The issue of celibacy needs to be aired and honestly examined, and the church must be open in principle to adopting the most pastorally sound solutions -- solutions that are in keeping with the traditions of the whole Catholic Church.
Apart from some neighbors worried about how the land might eventually be developed, the announcement was greeted favorably even by some of the strongest critics of the archdiocese's previous administration. Others viewed it in bittersweet terms.
While the residence no longer serves any essential purpose in the work of the archdiocese, its sale represents a sobering turn of events for the once-proud Church of Boston.
The residence was originally conceived and built by Cardinal William O'Connell, who served as archbishop of Boston for 37 years, until his death in 1944. O'Connell thought of himself as an ecclesiastical monarch, and regarded his residence as a kind of Roman villa in keeping with his exalted status.
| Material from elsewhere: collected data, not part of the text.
(** The run of the whole batch when the store is there and answers. *)
Lemma migrateAll_run (d : Firestore) (products : list Product)
      (w w1 : World) :
  db = Some d ->
  getDocs d w = (Ok products, w1) ->
  exists results st',
    migrateAllToCloudinary (start w) = (Resolved results, st')
    /\ map fst (processed (trace st')) = filter needs_migration products
    /\ total results = List.length products
    /\ migrated results = succeeded (processed (trace st'))
    /\ failed results = failures (processed (trace st'))
    /\ errors results = error_entries (processed (trace st'))
    /\ migrated results + failed results
       = List.length (filter needs_migration products)
    /\ skipped results
       = if (List.length (filter needs_migration products) =? 0)
         then 0
         else List.length products
              - List.length (filter needs_migration products).
Proof.
  intros Hdb Hdocs.
  unfold Migration.migrateAllToCloudinary.
  rewrite Hdb. cbv beta iota. rewrite <- Hdb.
  unfold try_catch, bind, fetch_products. cbn [world trace start]. rewrite Hdocs. cbn [settle].
  destruct (List.length (filter needs_migration products) =? 0) eqn:Hempty.
  - apply Nat.eqb_eq in Hempty. pose proof Hempty as Hnil.
    apply length_zero_iff_nil in Hnil. rewrite Hnil.
    eexists _, _. split; [reflexivity|]. cbn. repeat split.
  - match goal with
    | |- context [migrate_loop ?ps ?res ?s] =>
      destruct (migrate_loop_run ps res s)
        as (results' & st' & outs & Hloop & Hp & Hmap & Ht & Hs & Hm & Hf
            & He & Hcount)
    end.
    rewrite Hloop. unfold resolve.
    cbn [trace processed app total skipped migrated failed errors] in *.
    eexists _, _. split; [reflexivity|].
    cbn [trace total skipped migrated failed errors].
    rewrite Hp. repeat split; try assumption; lia.
Qed.

(** *** The outcomes, read from what the platform answered *)

Lemma platform_app (tr tr' : list Event) :
  platform (tr ++ tr') = (platform tr ++ platform tr')%list.
Proof. apply filter_app. Qed.

(** The migration of one product adds the operations of this product to
    the trace, with the answers of the platform, and ends as [replay]
    reads from them. *)
Lemma migrateProductToCloudinary_replay (p : Product) (st : State) :
  exists r st' evs,
    migrateProductToCloudinary p st = (r, st')
    /\ trace st' = (trace st ++ evs)%list
    /\ platform evs = evs
    /\ processed evs = []
    /\ Forall answered evs
    /\ forall ps tr,
        replay (p :: ps) (evs ++ tr)%list
        = option_map (cons (p, r)) (replay ps tr).
Proof.
  unfold Migration.migrateProductToCloudinary.
  destruct (firebaseUrl_of p) as [url|] eqn:Hurl.
  2:{ exists (Resolved None), st, []. rewrite app_nil_r.
      repeat split; [constructor|].
      intros ps tr. cbn [Migration.replay app]. now rewrite Hurl. }
  unfold try_catch, bind, upload, update, date, resolve, reject, record.
  destruct (uploadFromUrl url "products"%string (world st)) as [[u|e] w1] eqn:Hup;
    cbn [settle world trace].
  2:{ eexists _, _, [_]. split; [reflexivity|]. repeat split.
      - constructor; [|constructor]. exists (world st). now rewrite Hup.
      - intros ps tr. cbn [Migration.replay app].
        now rewrite Hurl, !String.eqb_refl. }
  assert (Hdb : db = None \/ exists d, db = Some d) by (destruct db; eauto).
  destruct Hdb as [Hdb|[d Hdb]]; rewrite Hdb; cbn [world trace].
  - eexists _, _, [_]. split; [reflexivity|]. repeat split.
    + constructor; [|constructor]. exists (world st). now rewrite Hup.
    + intros ps tr. cbn [Migration.replay app].
      now rewrite Hurl, !String.eqb_refl, ?Hdb.
  - match goal with
    | |- context [updateDoc d (id p) ?data w1] =>
      destruct (updateDoc d (id p) data w1) as [[[]|e] w2] eqn:Hwrite
    end; cbn [settle world trace];
      (eexists _, _, [_; _]; split; [reflexivity|]);
      (split; [now rewrite <- app_assoc|]); repeat split;
      try (constructor; [exists (world st); now rewrite Hup|];
           constructor; [|constructor]; exists d, w1; now rewrite Hwrite);
      intros ps tr; cbn [Migration.replay app new_image_url];
      now rewrite Hurl, !String.eqb_refl, ?Hdb.
Qed.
His grand style and authoritarian manner are captured in the title of one of his biographies, Militant and Triumphant (University of Notre Dame Press, 1992), by James O'Toole, currently a professor at Boston College.
Even those for whom the cardinal's residence holds no emotional attachment have winced upon hearing the news of the proposed sale. It serves as one more dramatic reminder of how seriously the reputation, stature, and financial condition of the Catholic Church in the United States have suffered because of the sexual-abuse scandal.
The scandal had already cost other, lesser-known dioceses, like Dallas, Texas, millions of dollars in settlements long before the scandal assumed national proportions in Boston two years ago this coming month. It is now cutting deeply into the financial muscle of other dioceses around the country, and there seems to be no end in sight.
The scandal has been the source of acute embarrassment for all categories of Catholics, has evoked the anger of people across the entire spectrum --- liberals, conservatives, and centrists alike --- and has generated calls for reform in the way the Church conducts its business.
To be sure, there are certain types of Catholics (calling them "conservatives" debases a good and dignified term) who condemn any and every attempt to link the scandal with the need for structural change. But structural changes are, in fact, required if the Church is to avoid a repeat and/or a debilitating continuation of this crisis.
Vocational recruitment, seminary admissions policies, education, and spiritual formation, the process of approving candidates for ordination, the system under which priests function in parishes --- all of these issues pertaining to the clergy are structural matters that need to be looked at and addressed accordingly.
The matter of obligatory celibacy for diocesan priests also requires careful consideration, notwithstanding the insistence of high-ranking figures that the issue is non-negotiable. However, the Catholic Church has had a married clergy for more than half of its 2,000-year history, and thousands of Catholic priests in Eastern-rite churches are married today.
Did the rule of celibacy cause the sexual-abuse crisis? There is no evidence of that. Is it an important factor in the crisis? Only an ecclesiastical ostrich would deny it.
The issue of celibacy needs to be aired and honestly examined, and the church must be open in principle to adopting the most pastorally sound solutions --- solutions that are in keeping with the traditions of the whole Catholic Church (not just the Roman Catholic Church), in the whole of its history, not just the past six or seven centuries.
But the sexual-abuse scandal raises other concerns as well: about the system by which bishops are selected and promoted within the hierarchy, about the role of the laity in the internal governance of the church, and about the process by which the church's official teachings on human sexuality are formulated.
As it begins a new year, the Catholic Church has the choice of dealing with this ongoing crisis piece-meal or comprehensively. For many observers, that choice is hardly a difficult one.
In the end, it will be a matter of leadership, or lack thereof.
Father Richard McBrien is the Crowley-O'Brien Professor of Theology at the University of Notre Dame.